Breakfast Burrito Bowl

General Ingredients

  • Grain
  • Meat
  • Vegetable
  • Egg (Optional!)
  • Sauce

My Bowl

  • Brown Rice
  • Ground Beef
  • ¼ onion, diced
  • Beans
  • Garlic clove
  • Cilantro (optional)
  • Spices
  • Garlic – a sprinkle
  • Onion – a sprinkle
  • Adobo – ¼ tsp
  • Cumin – a pinch
  • Cracked black pepper – to taste
  • Oregano – a few dashes
  • 1 egg, cooked over easy (Important!)
  • L. Kraft Chipotle Aioli

You can honestly use whatever fits your own personal preference here. Quinoa, couscous farro, rice, no grains, and just greens–it all works. A power move here is to already have everything in the fridge like I did so you can heat it all up and just cook the egg to go on top—which is how I decided what would encompass my bowl on this occasion. An easy, fast breakfast. If you haven’t made all the ingredients yet and want to stick with what I’ve got, grab a can of beans—whatever color your soul yearns for. Seriously, it doesn’t matter.

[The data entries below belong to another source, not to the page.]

(** Lines 18 to 26 call nothing outside the interpreter; when they
    complete, [cmd_args] is the list allocated on line 18. *)
Lemma normalize_frame fuel command st r st' :
  normalize fuel command st = (r, st') ->
  frame (length (heap st)) (calls st) (world st) st'
  /\ (forall v, r = Ok v -> v = VRef (length (heap st))).
Proof.
  unfold normalize. unfold bind at 1. unfold alloc at 1. cbv beta iota.
  set (a := length (heap st)).
  set (st1 := State (heap st ++ [OList []]) (world st) (calls st)).
  assert (H1 : frame a (calls st) (world st) st1).
  { repeat split. exists []. apply list_lookup_middle. reflexivity. }
  intros H. split.
  - revert H. apply preserves_bind; [| |exact H1].
    + apply preserves_bind;
        [apply preserves_type_ | intros; apply preserves_ret].
    + intros is_string.
      apply preserves_bind; [|intros; apply preserves_ret].
      destruct is_string.
      * apply preserves_bind; [apply frame_py_split|]. intros tokens.
        apply frame_for_in. intros x.
        apply preserves_bind; [apply preserves_load_global|].
        intros t. apply frame_py_append.
      * apply preserves_bind; [apply preserves_type_|]. intros t.
        destruct (hasattr t "__iter__"); [|apply preserves_raise].
        apply frame_for_in. intros x. apply frame_py_append.
  - intros v ->. revert H. unfold bind at 1.
    destruct (isinstance command TBasestring st1) as [[b|e|] st2];
      try discriminate.
    unfold bind at 1.
    match goal with |- context [?m st2] =>
      destruct (m st2) as [[[]|e|] st3] end; try discriminate.
    intros [= <- _]. reflexivity.
Qed.

End Frame.

(** ** The function, case by case *)

Section Run.

Context {W : Type}.
Variable prim : list pyval -> pyval -> W -> (pyval + pyexn) * W.

Implicit Types (h : list pyobj) (w : W) (cs : list (list pyval * pyval)).

Lemma type_of_app h h' v t :
  type_of h v = Some t -> type_of (h ++ h') v = Some t.
Proof.
  destruct v; simpl; auto.
  destruct (h !! l) eqn:Hl; [|discriminate].
  rewrite (lookup_app_l_Some _ _ _ _ Hl). auto.
Qed.

Lemma type__eval h w cs v t :
  type_of h v = Some t ->
  type_ v (State h w cs) = (Ok t, State h w cs).
Proof. unfold type_. simpl. intros ->. reflexivity. Qed.

Lemma isinstance_eval h w cs v t cls :
  type_of h v = Some t ->
  isinstance v cls (State h w cs) = (Ok (issubclass t cls), State h w cs).
Proof.
  intros H. unfold isinstance.
  rewrite (bind_Ok _ _ _ _ _ (type__eval _ w cs _ _ H)). reflexivity.
Qed.

Lemma insert_last_at {A} (l : list A) (n : nat) (x y : A) :
  length l = n -> <[n := y]> (l ++ [x]) = l ++ [y].
Proof.
  intros <-. rewrite insert_app_r_alt by lia.
  rewrite Nat.sub_diag. reflexivity.
Qed.

Lemma insert_last {A} (l : list A) (x y : A) :
  <[length l := y]> (l ++ [x]) = l ++ [y].
Proof. apply insert_last_at. reflexivity. Qed.

Lemma get_subprocess_output_normalize fuel command log flag st :
  get_subprocess_output prim fuel command log flag st
  = bind (normalize fuel command)
         (fun cmd_args =>
            subprocess_output prim cmd_args (default (VBool true) flag)) st.
Proof.
  unfold get_subprocess_output, normalize. unfold bind.
  destruct (alloc (OList []) st) as [[a|e|] st1]; try reflexivity.
  destruct (isinstance command TBasestring st1) as [[b|e|] st2];
    try reflexivity.
  match goal with |- context [?m st2] =>
    destruct (m st2) as [[[]|e|] st3] end; reflexivity.
Qed.

Lemma subprocess_output_list a flag st items :
  heap st !! a = Some (OList items) ->
  subprocess_output prim (VRef a) flag st
  = (lift_result (prim items flag (world st)).1,
     State (heap st) (prim items flag (world st)).2
           (calls st ++ [(items, flag)])).
Proof.
  intros Ha. unfold subprocess_output.
  erewrite bind_Ok by (unfold deref; rewrite Ha; reflexivity).
  cbv beta iota. destruct (prim items flag (world st)). reflexivity.
Qed.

Thinly slice your garlic and throw it in a small pot to sauté in a drizzle of oil. Once the garlic is slightly brown, add the can of beans. Fill the can halfway with water and add to the pot. Then, add a sprig of cilantro and your spices. Set the heat to high to get that bad boy boiling. Stir frequently. Cook for about 15-20 minutes, then turn the heat down and mash with a spoon as you stir. Once the liquid is a gravy-like consistency, turn it off and remove it from heat. While the beans are cooking, you can sauté your onion and get your beef cooking in a pan. Layer everything in a bowl: rice, beans, beef—and put to the side.

Finally, the egg—the only piece you’ll really need to prepare if all your fixings are leftovers. You may know how to cook an egg, but I have a trick to ensure it does not burn and you get an ooey-gooey yolk. If that’s not your thing…yolks on you. It’s delicious.

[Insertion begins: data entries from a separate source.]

(** ** Outcomes of C code

    [Ok a] is a normal result.  [Ub] is what the C standard leaves undefined
    and the code must therefore never reach: an index outside an array, a null
    dereference.  [Spin] is reached when a loop has used up the fuel its model
    was given; a theorem that an operation returns is a theorem that its result
    is [Ok], so neither [Ub] nor [Spin] can hide in it. *)
Inductive res (A : Type) : Type :=
| Ok (a : A)
| Ub
| Spin.
Arguments Ok {A} _.
Arguments Ub {A}.
Arguments Spin {A}.

#[global] Instance res_ret : MRet res := @Ok.
#[global] Instance res_bind : MBind res := λ A B f m,
  match m with Ok a => f a | Ub => Ub | Spin => Spin end.
#[global] Instance res_fmap : FMap res := λ A B f m,
  match m with Ok a => Ok (f a) | Ub => Ub | Spin => Spin end.

Definition is_ok {A} (m : res A) : bool :=
  match m with Ok _ => true | _ => false end.

(** [if (x)] and [!x] of C on an integer. *)
Definition ctrue (z : Z) : bool := negb (z =? 0).

(** ** Machine integers: a w-bit integer is a [Z] kept in range by wrapping. *)
Definition wrapu (w : Z) (z : Z) : Z := z mod 2 ^ w.
Definition wraps (w : Z) (z : Z) : Z :=
  (z + 2 ^ (w - 1)) mod 2 ^ w - 2 ^ (w - 1).
Abbreviation u8 := (wrapu 8).
Abbreviation u16 := (wrapu 16).
Abbreviation u32 := (wrapu 32).
Abbreviation u64 := (wrapu 64).
Abbreviation i8 := (wraps 8).
Abbreviation i32 := (wraps 32).
Abbreviation i64 := (wraps 64).

(** ** Arrays indexed by a C integer; out of range is [Ub]. *)
Definition aget {A} (l : list A) (i : Z) : res A :=
  if decide (0 ≤ i) then
    match l !! Z.to_nat i with Some x => Ok x | None => Ub end
  else Ub.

If your ground beef pan isn’t empty, get another pan and lid and a small vessel to hold water. It can be a cup, a mug, a measuring cup—or your resilient, empty can of beans. Get the pan nice and hot, crack the egg into the pan, turn the heat down to medium, and pour a little water into the pan. Hear the sizzle? Great. Cover the pan for 1½-2 min. Remove from heat and place the egg on top of the rest of your bowl. Sprinkle with spices and herbs, and drizzle with your sauce of choice. BAM! Protein-packed delight. Now, break the yolk and mix the bowl.

You now have a sauced-up, protein-packed start to your day. If you’re not using all of the freshly prepared beef in your bowl, you can repurpose it for later meals—stuffed peppers, quesadillas, tacos, part of bolognese, pasta e fagioli, or more bowls with different flavor profiles (e.g., a lighter, beef-fried rice with stir-fry veggies; a beef gyro bowl with tzatziki, feta, cucumbers, tomatoes, etc.).